* TASK INSTRUCTIONS
Give the entries again, word for word.

* Stored data
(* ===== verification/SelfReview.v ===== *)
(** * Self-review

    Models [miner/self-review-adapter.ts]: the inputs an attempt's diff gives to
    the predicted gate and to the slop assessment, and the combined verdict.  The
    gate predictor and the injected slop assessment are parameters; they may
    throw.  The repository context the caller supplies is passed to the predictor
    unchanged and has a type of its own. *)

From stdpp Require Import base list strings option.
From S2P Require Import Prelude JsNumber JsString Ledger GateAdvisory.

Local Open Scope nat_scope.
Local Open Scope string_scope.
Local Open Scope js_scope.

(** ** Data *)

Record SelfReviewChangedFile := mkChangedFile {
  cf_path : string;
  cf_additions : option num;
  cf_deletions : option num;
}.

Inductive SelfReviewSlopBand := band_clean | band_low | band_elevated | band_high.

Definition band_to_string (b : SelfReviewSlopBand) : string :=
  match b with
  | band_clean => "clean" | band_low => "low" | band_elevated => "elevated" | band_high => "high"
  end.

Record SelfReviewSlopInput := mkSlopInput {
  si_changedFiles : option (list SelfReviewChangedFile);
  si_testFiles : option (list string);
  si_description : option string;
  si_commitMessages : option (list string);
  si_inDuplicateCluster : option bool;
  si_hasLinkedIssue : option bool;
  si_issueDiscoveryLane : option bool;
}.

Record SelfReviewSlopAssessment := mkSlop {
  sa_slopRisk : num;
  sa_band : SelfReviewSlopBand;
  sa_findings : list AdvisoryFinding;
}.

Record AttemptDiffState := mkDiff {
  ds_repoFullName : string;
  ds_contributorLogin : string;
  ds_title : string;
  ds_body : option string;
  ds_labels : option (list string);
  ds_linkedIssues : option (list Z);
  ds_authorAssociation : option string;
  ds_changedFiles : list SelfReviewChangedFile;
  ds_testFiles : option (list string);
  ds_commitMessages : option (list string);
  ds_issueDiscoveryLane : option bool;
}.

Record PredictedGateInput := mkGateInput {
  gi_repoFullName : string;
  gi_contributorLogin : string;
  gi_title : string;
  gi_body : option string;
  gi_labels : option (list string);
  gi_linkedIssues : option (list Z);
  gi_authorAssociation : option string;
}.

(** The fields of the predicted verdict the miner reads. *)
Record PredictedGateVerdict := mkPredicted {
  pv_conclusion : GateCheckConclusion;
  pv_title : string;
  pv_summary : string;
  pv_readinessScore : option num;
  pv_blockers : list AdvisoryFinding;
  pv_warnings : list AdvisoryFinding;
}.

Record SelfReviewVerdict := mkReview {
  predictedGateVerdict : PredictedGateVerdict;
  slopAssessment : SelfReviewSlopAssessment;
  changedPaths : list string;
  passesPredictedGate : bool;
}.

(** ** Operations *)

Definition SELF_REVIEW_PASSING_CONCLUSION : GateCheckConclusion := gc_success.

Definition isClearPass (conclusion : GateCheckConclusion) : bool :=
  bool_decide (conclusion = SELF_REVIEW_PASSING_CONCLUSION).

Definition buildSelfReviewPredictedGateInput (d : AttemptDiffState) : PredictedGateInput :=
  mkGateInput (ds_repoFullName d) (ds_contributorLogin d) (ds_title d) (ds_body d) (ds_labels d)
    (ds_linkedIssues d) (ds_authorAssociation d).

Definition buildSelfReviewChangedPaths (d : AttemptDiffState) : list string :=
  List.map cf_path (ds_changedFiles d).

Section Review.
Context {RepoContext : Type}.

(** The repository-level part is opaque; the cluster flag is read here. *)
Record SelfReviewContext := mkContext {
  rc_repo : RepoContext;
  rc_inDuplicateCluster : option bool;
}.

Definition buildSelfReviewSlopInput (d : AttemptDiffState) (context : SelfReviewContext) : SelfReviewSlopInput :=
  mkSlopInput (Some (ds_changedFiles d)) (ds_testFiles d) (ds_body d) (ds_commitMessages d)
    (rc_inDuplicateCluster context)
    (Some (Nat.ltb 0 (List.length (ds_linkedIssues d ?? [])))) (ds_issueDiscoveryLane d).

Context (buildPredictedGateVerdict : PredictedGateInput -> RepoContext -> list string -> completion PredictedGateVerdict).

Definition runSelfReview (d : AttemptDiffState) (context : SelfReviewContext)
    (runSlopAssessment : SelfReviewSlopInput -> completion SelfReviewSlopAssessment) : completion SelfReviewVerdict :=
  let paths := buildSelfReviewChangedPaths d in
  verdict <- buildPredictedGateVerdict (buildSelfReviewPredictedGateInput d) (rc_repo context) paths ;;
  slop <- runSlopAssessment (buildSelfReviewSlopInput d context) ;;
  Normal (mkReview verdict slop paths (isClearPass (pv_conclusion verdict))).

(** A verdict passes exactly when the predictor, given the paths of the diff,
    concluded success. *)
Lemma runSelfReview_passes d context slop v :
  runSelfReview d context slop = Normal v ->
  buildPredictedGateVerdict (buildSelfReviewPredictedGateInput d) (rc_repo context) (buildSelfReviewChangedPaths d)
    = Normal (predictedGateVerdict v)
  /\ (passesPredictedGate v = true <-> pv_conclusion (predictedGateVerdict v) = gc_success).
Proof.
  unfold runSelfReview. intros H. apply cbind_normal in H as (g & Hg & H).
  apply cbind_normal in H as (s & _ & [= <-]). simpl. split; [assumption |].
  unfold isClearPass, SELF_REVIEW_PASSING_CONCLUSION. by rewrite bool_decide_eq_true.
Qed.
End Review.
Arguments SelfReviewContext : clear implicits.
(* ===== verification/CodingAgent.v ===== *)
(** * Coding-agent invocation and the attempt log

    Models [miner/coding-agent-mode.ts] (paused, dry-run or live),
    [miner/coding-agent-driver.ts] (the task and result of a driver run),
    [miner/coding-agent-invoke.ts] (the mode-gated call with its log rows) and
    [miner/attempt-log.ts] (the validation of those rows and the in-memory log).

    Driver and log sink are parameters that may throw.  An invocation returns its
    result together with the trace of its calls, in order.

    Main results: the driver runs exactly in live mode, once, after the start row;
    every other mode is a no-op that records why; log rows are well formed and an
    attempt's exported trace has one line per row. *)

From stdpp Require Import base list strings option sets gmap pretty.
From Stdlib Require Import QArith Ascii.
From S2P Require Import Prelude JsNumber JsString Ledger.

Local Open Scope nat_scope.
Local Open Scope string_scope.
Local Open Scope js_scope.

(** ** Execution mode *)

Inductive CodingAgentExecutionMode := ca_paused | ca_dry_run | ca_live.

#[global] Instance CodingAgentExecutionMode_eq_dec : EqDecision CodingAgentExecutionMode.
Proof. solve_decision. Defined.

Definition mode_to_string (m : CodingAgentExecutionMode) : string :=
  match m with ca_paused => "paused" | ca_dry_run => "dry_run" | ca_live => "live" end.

* TASK RESPONSE
(* ===== verification/SelfReview.v ===== *)
(** * Self-review

    Models [miner/self-review-adapter.ts]: the inputs an attempt's diff gives to
    the predicted gate and to the slop assessment, and the combined verdict.  The
    gate predictor and the injected slop assessment are parameters; they may
    throw.  The repository context the caller supplies is passed to the predictor
    unchanged and has a type of its own. *)

From stdpp Require Import base list strings option.
From S2P Require Import Prelude JsNumber JsString Ledger GateAdvisory.

Local Open Scope nat_scope.
Local Open Scope string_scope.
Local Open Scope js_scope.

(** ** Data *)

Record SelfReviewChangedFile := mkChangedFile {
  cf_path : string;
  cf_additions : option num;
  cf_deletions : option num;
}.

Inductive SelfReviewSlopBand := band_clean | band_low | band_elevated | band_high.

Definition band_to_string (b : SelfReviewSlopBand) : string :=
  match b with
  | band_clean => "clean" | band_low => "low" | band_elevated => "elevated" | band_high => "high"
  end.

Record SelfReviewSlopInput := mkSlopInput {
  si_changedFiles : option (list SelfReviewChangedFile);
  si_testFiles : option (list string);
  si_description : option string;
  si_commitMessages : option (list string);
  si_inDuplicateCluster : option bool;
  si_hasLinkedIssue : option bool;
  si_issueDiscoveryLane : option bool;
}.

Record SelfReviewSlopAssessment := mkSlop {
  sa_slopRisk : num;
  sa_band : SelfReviewSlopBand;
  sa_findings : list AdvisoryFinding;
}.

Record AttemptDiffState := mkDiff {
  ds_repoFullName : string;
  ds_contributorLogin : string;
  ds_title : string;
  ds_body : option string;
  ds_labels : option (list string);
  ds_linkedIssues : option (list Z);
  ds_authorAssociation : option string;
  ds_changedFiles : list SelfReviewChangedFile;
  ds_testFiles : option (list string);
  ds_commitMessages : option (list string);
  ds_issueDiscoveryLane : option bool;
}.

Record PredictedGateInput := mkGateInput {
  gi_repoFullName : string;
  gi_contributorLogin : string;
  gi_title : string;
  gi_body : option string;
  gi_labels : option (list string);
  gi_linkedIssues : option (list Z);
  gi_authorAssociation : option string;
}.

(** The fields of the predicted verdict the miner reads. *)
Record PredictedGateVerdict := mkPredicted {
  pv_conclusion : GateCheckConclusion;
  pv_title : string;
  pv_summary : string;
  pv_readinessScore : option num;
  pv_blockers : list AdvisoryFinding;
  pv_warnings : list AdvisoryFinding;
}.

Record SelfReviewVerdict := mkReview {
  predictedGateVerdict : PredictedGateVerdict;
  slopAssessment : SelfReviewSlopAssessment;
  changedPaths : list string;
  passesPredictedGate : bool;
}.

(** ** Operations *)

Definition SELF_REVIEW_PASSING_CONCLUSION : GateCheckConclusion := gc_success.

Definition isClearPass (conclusion : GateCheckConclusion) : bool :=
  bool_decide (conclusion = SELF_REVIEW_PASSING_CONCLUSION).

Definition buildSelfReviewPredictedGateInput (d : AttemptDiffState) : PredictedGateInput :=
  mkGateInput (ds_repoFullName d) (ds_contributorLogin d) (ds_title d) (ds_body d) (ds_labels d)
    (ds_linkedIssues d) (ds_authorAssociation d).

Definition buildSelfReviewChangedPaths (d : AttemptDiffState) : list string :=
  List.map cf_path (ds_changedFiles d).

Section Review.
Context {RepoContext : Type}.

(** The repository-level part is opaque; the cluster flag is read here. *)
Record SelfReviewContext := mkContext {
  rc_repo : RepoContext;
  rc_inDuplicateCluster : option bool;
}.

Definition buildSelfReviewSlopInput (d : AttemptDiffState) (context : SelfReviewContext) : SelfReviewSlopInput :=
  mkSlopInput (Some (ds_changedFiles d)) (ds_testFiles d) (ds_body d) (ds_commitMessages d)
    (rc_inDuplicateCluster context)
    (Some (Nat.ltb 0 (List.length (ds_linkedIssues d ?? [])))) (ds_issueDiscoveryLane d).

Context (buildPredictedGateVerdict : PredictedGateInput -> RepoContext -> list string -> completion PredictedGateVerdict).

Definition runSelfReview (d : AttemptDiffState) (context : SelfReviewContext)
    (runSlopAssessment : SelfReviewSlopInput -> completion SelfReviewSlopAssessment) : completion SelfReviewVerdict :=
  let paths := buildSelfReviewChangedPaths d in
  verdict <- buildPredictedGateVerdict (buildSelfReviewPredictedGateInput d) (rc_repo context) paths ;;
  slop <- runSlopAssessment (buildSelfReviewSlopInput d context) ;;
  Normal (mkReview verdict slop paths (isClearPass (pv_conclusion verdict))).

(** A verdict passes exactly when the predictor, given the paths of the diff,
    concluded success. *)
Lemma runSelfReview_passes d context slop v :
  runSelfReview d context slop = Normal v ->
  buildPredictedGateVerdict (buildSelfReviewPredictedGateInput d) (rc_repo context) (buildSelfReviewChangedPaths d)
    = Normal (predictedGateVerdict v)
  /\ (passesPredictedGate v = true <-> pv_conclusion (predictedGateVerdict v) = gc_success).
Proof.
  unfold runSelfReview. intros H. apply cbind_normal in H as (g & Hg & H).
  apply cbind_normal in H as (s & _ & [= <-]). simpl. split; [assumption |].
  unfold isClearPass, SELF_REVIEW_PASSING_CONCLUSION. by rewrite bool_decide_eq_true.
Qed.
End Review.
Arguments SelfReviewContext : clear implicits.
(* ===== verification/CodingAgent.v ===== *)
(** * Coding-agent invocation and the attempt log

    Models [miner/coding-agent-mode.ts] (paused, dry-run or live),
    [miner/coding-agent-driver.ts] (the task and result of a driver run),
    [miner/coding-agent-invoke.ts] (the mode-gated call with its log rows) and
    [miner/attempt-log.ts] (the validation of those rows and the in-memory log).

    Driver and log sink are parameters that may throw.  An invocation returns its
    result together with the trace of its calls, in order.

    Main results: the driver runs exactly in live mode, once, after the start row;
    every other mode is a no-op that records why; log rows are well formed and an
    attempt's exported trace has one line per row. *)

From stdpp Require Import base list strings option sets gmap pretty.
From Stdlib Require Import QArith Ascii.
From S2P Require Import Prelude JsNumber JsString Ledger.

Local Open Scope nat_scope.
Local Open Scope string_scope.
Local Open Scope js_scope.

(** ** Execution mode *)

Inductive CodingAgentExecutionMode := ca_paused | ca_dry_run | ca_live.

#[global] Instance CodingAgentExecutionMode_eq_dec : EqDecision CodingAgentExecutionMode.
Proof. solve_decision. Defined.

Definition mode_to_string (m : CodingAgentExecutionMode) : string :=
  match m with ca_paused => "paused" | ca_dry_run => "dry_run" | ca_live => "live" end.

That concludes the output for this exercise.